Stored data:
---
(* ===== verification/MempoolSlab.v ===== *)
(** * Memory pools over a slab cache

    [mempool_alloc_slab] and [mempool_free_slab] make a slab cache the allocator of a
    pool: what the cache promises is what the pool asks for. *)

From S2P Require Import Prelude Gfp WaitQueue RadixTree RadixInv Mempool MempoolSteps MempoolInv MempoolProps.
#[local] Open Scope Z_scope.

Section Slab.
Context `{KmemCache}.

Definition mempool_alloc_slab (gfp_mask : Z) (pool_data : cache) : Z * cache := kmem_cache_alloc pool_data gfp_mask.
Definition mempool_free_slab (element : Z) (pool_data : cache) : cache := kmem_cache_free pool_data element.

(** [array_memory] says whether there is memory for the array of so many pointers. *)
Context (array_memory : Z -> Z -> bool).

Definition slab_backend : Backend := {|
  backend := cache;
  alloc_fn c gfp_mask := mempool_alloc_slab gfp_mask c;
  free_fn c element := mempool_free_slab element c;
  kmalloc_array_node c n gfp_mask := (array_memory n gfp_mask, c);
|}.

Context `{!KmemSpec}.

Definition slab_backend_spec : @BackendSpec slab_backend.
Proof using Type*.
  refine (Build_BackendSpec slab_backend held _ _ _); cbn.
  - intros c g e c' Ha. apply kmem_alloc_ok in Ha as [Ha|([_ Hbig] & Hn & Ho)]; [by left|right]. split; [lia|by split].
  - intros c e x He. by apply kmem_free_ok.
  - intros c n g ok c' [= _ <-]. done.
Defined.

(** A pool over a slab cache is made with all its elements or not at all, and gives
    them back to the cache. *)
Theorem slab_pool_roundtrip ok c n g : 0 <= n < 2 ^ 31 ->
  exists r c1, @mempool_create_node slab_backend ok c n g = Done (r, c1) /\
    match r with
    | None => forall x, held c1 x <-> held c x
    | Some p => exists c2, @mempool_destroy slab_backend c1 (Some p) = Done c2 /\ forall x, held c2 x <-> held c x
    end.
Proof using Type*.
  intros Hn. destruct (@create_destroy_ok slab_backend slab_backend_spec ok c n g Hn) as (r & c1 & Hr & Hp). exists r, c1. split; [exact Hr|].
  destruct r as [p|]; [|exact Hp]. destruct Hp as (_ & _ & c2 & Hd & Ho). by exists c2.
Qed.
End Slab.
---
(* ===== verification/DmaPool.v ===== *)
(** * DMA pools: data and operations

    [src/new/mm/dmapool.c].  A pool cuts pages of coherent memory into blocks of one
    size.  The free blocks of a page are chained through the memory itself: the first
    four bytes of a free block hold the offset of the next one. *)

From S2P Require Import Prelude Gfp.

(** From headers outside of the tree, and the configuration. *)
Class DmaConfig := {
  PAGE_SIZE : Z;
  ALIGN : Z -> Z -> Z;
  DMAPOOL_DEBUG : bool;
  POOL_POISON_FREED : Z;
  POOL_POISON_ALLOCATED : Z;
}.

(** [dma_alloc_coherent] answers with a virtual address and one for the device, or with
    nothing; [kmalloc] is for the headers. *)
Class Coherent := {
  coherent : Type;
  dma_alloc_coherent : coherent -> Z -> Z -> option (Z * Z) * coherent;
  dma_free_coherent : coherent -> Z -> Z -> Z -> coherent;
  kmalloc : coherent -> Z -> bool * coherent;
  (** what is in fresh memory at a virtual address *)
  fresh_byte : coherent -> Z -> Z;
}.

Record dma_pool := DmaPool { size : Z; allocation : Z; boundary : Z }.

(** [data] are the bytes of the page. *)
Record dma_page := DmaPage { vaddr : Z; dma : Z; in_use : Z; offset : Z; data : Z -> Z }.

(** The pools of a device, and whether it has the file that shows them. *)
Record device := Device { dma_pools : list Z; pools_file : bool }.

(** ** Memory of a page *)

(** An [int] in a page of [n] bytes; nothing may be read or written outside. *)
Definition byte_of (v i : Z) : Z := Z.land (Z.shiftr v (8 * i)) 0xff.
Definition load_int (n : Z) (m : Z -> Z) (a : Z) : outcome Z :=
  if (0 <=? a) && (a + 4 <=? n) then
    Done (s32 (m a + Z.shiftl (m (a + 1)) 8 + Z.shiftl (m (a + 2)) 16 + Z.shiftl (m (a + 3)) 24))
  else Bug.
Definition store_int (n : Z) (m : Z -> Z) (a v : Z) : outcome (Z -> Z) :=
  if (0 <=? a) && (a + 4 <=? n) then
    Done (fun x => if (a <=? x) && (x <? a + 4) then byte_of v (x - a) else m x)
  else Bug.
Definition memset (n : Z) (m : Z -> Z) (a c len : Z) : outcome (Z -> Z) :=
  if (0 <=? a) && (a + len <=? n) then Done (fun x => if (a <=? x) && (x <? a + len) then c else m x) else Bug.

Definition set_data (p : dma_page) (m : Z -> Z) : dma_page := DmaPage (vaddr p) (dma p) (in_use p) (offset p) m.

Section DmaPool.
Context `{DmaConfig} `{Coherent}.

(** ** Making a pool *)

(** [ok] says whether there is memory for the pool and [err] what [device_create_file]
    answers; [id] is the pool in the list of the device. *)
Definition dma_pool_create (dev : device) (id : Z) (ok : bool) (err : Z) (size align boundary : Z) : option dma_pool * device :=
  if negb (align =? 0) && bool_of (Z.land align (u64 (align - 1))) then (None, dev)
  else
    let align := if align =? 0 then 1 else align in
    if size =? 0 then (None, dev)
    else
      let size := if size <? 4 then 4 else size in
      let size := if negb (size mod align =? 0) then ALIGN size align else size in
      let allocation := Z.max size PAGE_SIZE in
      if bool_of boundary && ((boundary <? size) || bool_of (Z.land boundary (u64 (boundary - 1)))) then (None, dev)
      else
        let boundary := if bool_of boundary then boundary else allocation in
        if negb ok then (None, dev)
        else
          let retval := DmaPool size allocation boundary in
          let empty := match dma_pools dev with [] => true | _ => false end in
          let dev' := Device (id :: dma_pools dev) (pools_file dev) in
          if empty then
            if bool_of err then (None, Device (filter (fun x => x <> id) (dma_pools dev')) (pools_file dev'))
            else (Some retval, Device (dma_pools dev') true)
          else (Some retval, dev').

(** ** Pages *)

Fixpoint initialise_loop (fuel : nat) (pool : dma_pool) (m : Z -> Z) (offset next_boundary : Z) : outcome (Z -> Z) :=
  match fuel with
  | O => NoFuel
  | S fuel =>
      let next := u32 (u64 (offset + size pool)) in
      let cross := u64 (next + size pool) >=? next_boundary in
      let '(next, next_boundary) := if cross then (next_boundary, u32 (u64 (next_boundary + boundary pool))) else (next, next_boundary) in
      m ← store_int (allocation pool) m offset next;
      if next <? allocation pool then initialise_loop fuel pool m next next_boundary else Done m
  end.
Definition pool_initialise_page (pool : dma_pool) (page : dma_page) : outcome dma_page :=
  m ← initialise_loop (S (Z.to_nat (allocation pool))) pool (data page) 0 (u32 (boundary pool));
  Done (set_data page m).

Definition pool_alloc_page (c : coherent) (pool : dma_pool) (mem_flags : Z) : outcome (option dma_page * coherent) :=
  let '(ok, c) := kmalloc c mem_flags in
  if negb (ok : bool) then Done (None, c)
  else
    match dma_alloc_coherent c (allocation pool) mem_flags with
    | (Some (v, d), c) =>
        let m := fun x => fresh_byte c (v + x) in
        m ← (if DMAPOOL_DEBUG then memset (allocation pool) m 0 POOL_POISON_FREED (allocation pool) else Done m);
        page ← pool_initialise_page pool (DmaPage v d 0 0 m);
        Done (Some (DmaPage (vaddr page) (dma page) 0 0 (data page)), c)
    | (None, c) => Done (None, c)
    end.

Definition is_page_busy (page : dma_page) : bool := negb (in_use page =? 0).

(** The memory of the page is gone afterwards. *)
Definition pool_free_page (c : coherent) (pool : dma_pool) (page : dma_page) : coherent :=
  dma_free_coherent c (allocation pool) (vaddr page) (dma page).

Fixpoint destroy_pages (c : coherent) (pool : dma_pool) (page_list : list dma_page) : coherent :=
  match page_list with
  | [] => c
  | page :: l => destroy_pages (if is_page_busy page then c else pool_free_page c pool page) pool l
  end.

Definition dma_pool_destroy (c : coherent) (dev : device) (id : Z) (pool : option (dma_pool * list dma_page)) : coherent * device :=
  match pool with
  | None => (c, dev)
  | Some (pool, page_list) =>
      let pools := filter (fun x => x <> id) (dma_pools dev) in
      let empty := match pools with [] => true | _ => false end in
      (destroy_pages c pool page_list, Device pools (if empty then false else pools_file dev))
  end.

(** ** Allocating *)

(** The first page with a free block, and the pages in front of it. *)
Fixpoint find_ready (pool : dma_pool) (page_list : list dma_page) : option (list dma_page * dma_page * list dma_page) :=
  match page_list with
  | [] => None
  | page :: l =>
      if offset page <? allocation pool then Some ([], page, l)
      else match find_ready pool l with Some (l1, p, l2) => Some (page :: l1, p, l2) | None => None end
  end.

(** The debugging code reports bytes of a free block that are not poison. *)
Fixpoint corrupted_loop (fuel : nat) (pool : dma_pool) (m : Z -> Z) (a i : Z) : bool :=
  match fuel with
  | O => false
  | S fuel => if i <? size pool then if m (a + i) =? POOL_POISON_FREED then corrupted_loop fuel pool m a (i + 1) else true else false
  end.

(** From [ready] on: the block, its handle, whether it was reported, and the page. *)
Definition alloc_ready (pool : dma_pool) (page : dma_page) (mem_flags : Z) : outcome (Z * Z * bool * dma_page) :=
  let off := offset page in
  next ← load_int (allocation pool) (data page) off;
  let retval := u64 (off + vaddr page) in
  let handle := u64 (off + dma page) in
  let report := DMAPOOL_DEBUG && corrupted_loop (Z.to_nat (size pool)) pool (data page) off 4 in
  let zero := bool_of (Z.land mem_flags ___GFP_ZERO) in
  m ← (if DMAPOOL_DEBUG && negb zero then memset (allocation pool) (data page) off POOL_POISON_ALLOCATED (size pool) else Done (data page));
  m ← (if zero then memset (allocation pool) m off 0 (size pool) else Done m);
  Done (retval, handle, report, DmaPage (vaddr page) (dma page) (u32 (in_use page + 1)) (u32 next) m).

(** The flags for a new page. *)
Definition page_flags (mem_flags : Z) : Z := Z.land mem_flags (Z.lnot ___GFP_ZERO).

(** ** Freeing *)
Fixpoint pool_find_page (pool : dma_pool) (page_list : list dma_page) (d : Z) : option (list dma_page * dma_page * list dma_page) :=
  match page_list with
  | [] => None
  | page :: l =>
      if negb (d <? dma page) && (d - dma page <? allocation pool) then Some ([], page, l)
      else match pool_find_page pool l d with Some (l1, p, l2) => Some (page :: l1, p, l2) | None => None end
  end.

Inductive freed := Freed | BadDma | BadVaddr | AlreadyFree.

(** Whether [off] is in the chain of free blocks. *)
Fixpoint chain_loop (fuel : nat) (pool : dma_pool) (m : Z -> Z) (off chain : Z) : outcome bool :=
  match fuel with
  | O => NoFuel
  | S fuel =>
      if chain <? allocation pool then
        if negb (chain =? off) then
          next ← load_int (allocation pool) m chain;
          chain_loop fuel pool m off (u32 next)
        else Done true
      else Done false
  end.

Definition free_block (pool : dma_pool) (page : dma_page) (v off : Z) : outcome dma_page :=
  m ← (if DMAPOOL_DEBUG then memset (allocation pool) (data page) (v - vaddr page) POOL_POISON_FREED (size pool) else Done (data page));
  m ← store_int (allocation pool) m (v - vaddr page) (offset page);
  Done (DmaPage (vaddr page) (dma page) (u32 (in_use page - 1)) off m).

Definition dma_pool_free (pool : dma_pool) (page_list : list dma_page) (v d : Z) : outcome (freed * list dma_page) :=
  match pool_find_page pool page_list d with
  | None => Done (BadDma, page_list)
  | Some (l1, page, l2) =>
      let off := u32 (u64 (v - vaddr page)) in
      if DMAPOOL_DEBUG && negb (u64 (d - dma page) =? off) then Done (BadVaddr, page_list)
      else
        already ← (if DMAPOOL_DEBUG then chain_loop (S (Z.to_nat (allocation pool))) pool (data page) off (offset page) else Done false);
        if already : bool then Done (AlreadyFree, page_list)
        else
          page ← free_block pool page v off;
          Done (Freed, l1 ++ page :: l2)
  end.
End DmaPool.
---
== Task to complete ==
Search the records for the string "virtual" and return every line in which it occurs.

== Problem solution ==
(** [dma_alloc_coherent] answers with a virtual address and one for the device, or with
  (** what is in fresh memory at a virtual address *)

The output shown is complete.